I’ve been living with the word Heal this year. I’ve been trying to focus on the physical, mental, and spiritual places within myself that are in need of renewal, care, and rest.
Part of my initial idea for Heal was that I would reframe certain activities in terms of how they can bring healing. This included writing and martial arts, which are two things to which I devote quite a lot of time and energy outside of work and family.
Partway through the year, I began to question whether healing might mean devoting less time and energy to certain things instead:
The biggest lesson that I have learned (or re-learned) so far this year has been the importance of margins. I’ve needed to remember that spaces on the schedule do not need to be automatically filled. There is already so much happening right now that trying to fit in additional things would take away my peace, and maintaining that peace is a big need for my healing right now.
The question I’ve been asking lately is which would be more healing: continuing to do certain things or not doing them?
Recently, for about an hour, the answer was clear.

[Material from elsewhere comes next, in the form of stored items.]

(** * DARKNEXT crawl-and-extract pipeline: a shallow embedding

    The development follows the Python sources module by module:
    [utils.py], [tor_crawler.py], [content_parser.py] and [main.py].
    Python [str] values that are URLs, keywords or page text handed to the
    extractor are modelled as [string] (one [ascii] per character), and
    the operations on them are those of Python on ASCII text: the case
    mappings, the blanks and the character classes of the Unicode tables,
    which Python applies outside ASCII, are not modelled, and the
    statements that depend on them are stated for ASCII text
    ([isascii]).  The decoded body of an HTTP response is a list of code
    points, so that its length in characters and its size in bytes can be
    told apart.

    The Python standard library and the third-party packages the code calls
    ([urllib.parse], [requests], [aiohttp], [bs4]) are not part of the
    repository: they are taken as interfaces (type classes), and small
    concrete instances are given to run the definitions on examples. *)

From Stdlib Require Import ZArith NArith Ascii String List Bool Lia Sorted.
From Stdlib.Strings Require Byte.
From stdpp Require Import base tactics option list gmap sets strings.

Local Open Scope Z_scope.

(* ===================================================================== *)
(** * Python string operations used by the sources *)
(* ===================================================================== *)

Module PyStr.

(** [len(s)] *)
Definition len (s : string) : Z := Z.of_nat (String.length s).

Definition is_upper (c : ascii) : bool :=
  let n := nat_of_ascii c in (65 <=? n)%nat && (n <=? 90)%nat.
Definition is_lower (c : ascii) : bool :=
  let n := nat_of_ascii c in (97 <=? n)%nat && (n <=? 122)%nat.
Definition is_digit (c : ascii) : bool :=
  let n := nat_of_ascii c in (48 <=? n)%nat && (n <=? 57)%nat.
Definition is_alpha (c : ascii) : bool := is_upper c || is_lower c.

Definition lower_char (c : ascii) : ascii :=
  if is_upper c then ascii_of_nat (nat_of_ascii c + 32) else c.
Definition upper_char (c : ascii) : ascii :=
  if is_lower c then ascii_of_nat (nat_of_ascii c - 32) else c.

Fixpoint map_chars (f : ascii -> ascii) (s : string) : string :=
  match s with
  | EmptyString => EmptyString
  | String c s' => String (f c) (map_chars f s')
  end.

(** [s.lower()] and [s.upper()] on ASCII text, where they map character
    by character.  (Outside ASCII they need not: the capital form of the
    German sharp s is two letters.) *)
Definition lower : string -> string := map_chars lower_char.
Definition upper : string -> string := map_chars upper_char.

(** [s.startswith(p)] *)
Definition startswith (p s : string) : bool := String.prefix p s.

(** [s.endswith(suffix)] *)
Definition endswith (suffix s : string) : bool :=
  let n := String.length s in
  let m := String.length suffix in
  (m <=? n)%nat && String.eqb (substring (n - m) m s) suffix.

(** [c in s] for a character [c] *)
Fixpoint contains_char (c : ascii) (s : string) : bool :=
  match s with
  | EmptyString => false
  | String d s' => Ascii.eqb c d || contains_char c s'
  end.

(** [s[n:]] for [0 <= n] *)
Fixpoint drop (n : nat) (s : string) : string :=
  match n, s with
  | O, _ => s
  | S _, EmptyString => EmptyString
  | S k, String _ s' => drop k s'
  end.

(** [s[:n]] for [0 <= n] *)
Fixpoint take (n : nat) (s : string) : string :=
  match n, s with
  | O, _ => EmptyString
  | S _, EmptyString => EmptyString
  | S k, String c s' => String c (take k s')
  end.

(** [s[a:b]] for [0 <= a], [0 <= b] *)
Definition slice (a b : nat) (s : string) : string := take (b - a) (drop a s).

(** [s.replace(old, new)] for a non-empty [old]: the occurrences of [old]
    are replaced from left to right, without overlap.  [skip] counts the
    characters of an occurrence that are still to be dropped. *)
Fixpoint replace_go (old new : string) (skip : nat) (s : string) : string :=
  match s with
  | EmptyString => EmptyString
  | String c s' =>
      match skip with
      | S k => replace_go old new k s'
      | O =>
          if String.prefix old s
          then new +:+ replace_go old new (String.length old - 1) s'
          else String c (replace_go old new 0 s')
      end
  end.

(** With an empty [old], Python puts [new] before every character and at
    the end. *)
Fixpoint intersperse (new s : string) : string :=
  match s with
  | EmptyString => new
  | String c s' => new +:+ String c (intersperse new s')
  end.

Definition replace (old new s : string) : string :=
  match old with
  | EmptyString => intersperse new s
  | _ => replace_go old new 0 s
  end.

(** [s.lstrip(chars)], [s.rstrip(chars)] and [s.strip(chars)] for a
    predicate on characters. *)
Fixpoint lstrip (p : ascii -> bool) (s : string) : string :=
  match s with
  | EmptyString => EmptyString
  | String c s' => if p c then lstrip p s' else s
  end.

Fixpoint rstrip (p : ascii -> bool) (s : string) : string :=
  match s with
  | EmptyString => EmptyString
  | String c s' =>
      match rstrip p s' with
      | EmptyString => if p c then EmptyString else String c EmptyString
      | r => String c r
      end
  end.

Definition strip (p : ascii -> bool) (s : string) : string :=
  rstrip p (lstrip p s).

I’d been having a very poor mental health day. Every burdensome element in my life was weighing on my thoughts all at once. The week’s schedule had been unyielding in its demands. I hadn’t slept very well the night before. I couldn’t focus on much for very long throughout the day.
This persisted into the evening hours, when I became aware that it was a night I tended to reserve for karate. I wondered whether going would make things better or worse: would I be able to let these emotions out, or would doing so in this mindset just cause me to crumple into a heap on the mat?
I watched the start time for the first class come and go without moving off the couch. But as the start time for the next one got closer and closer, I decided to drag myself to the school and hope for the best.
The first portion of this class always involves conditioning: bumping forearms and shins together to toughen them up for blocking. As my arms and legs slammed against my partners’, I began to feel a shift in my energy. With every tap came a small release.
Eventually, I shifted to bag work: practicing my kicks on a large sparring bag. I personally can always use more kick practice, so this was fine. And again, every moment of contact allowed a small part of the day’s troubles to fall away.
Sidekick: release.
Roundhouse: release.
Hook kick: release.
Crescent kick: release.
The deeper I got into the exercise, the less my surroundings mattered. Even the Former Gifted Kid part of myself that overthinks and overanalyzes every technique and mistake fell silent. The precision didn’t matter, only that I was doing it at all.
Healer Alex March often talks on her Instagram page about how beneficial Jiu Jitsu has been for her own healing. In a recent post she wrote:
Suffering on the mats has changed me. Jiujitsu healed so much trauma sitting in my body. It’s made me find myself again, but discover a version I didn’t know existed. It made me have to let go of so much delusion and lose any form of ego I had.
I’ve been part of my karate system for nearly 6 years. For large chunks of that time my felt need for perfection at all times ruled the day, and as eager as I’ve been to learn, grow, and progress that mindset has also hindered me. It took this long to finally shift my perspective, to see it more the way Alex and most other martial arts practitioners see what they do.
Who I was when I walked onto the mat on this particular night was not who walked off. Instead of what I thought I needed, I received what I truly needed.
A steady rain had begun sometime during class, and my car was parked on the far side of the parking lot. I walked into it slowly, receiving this additional cleansing before driving home.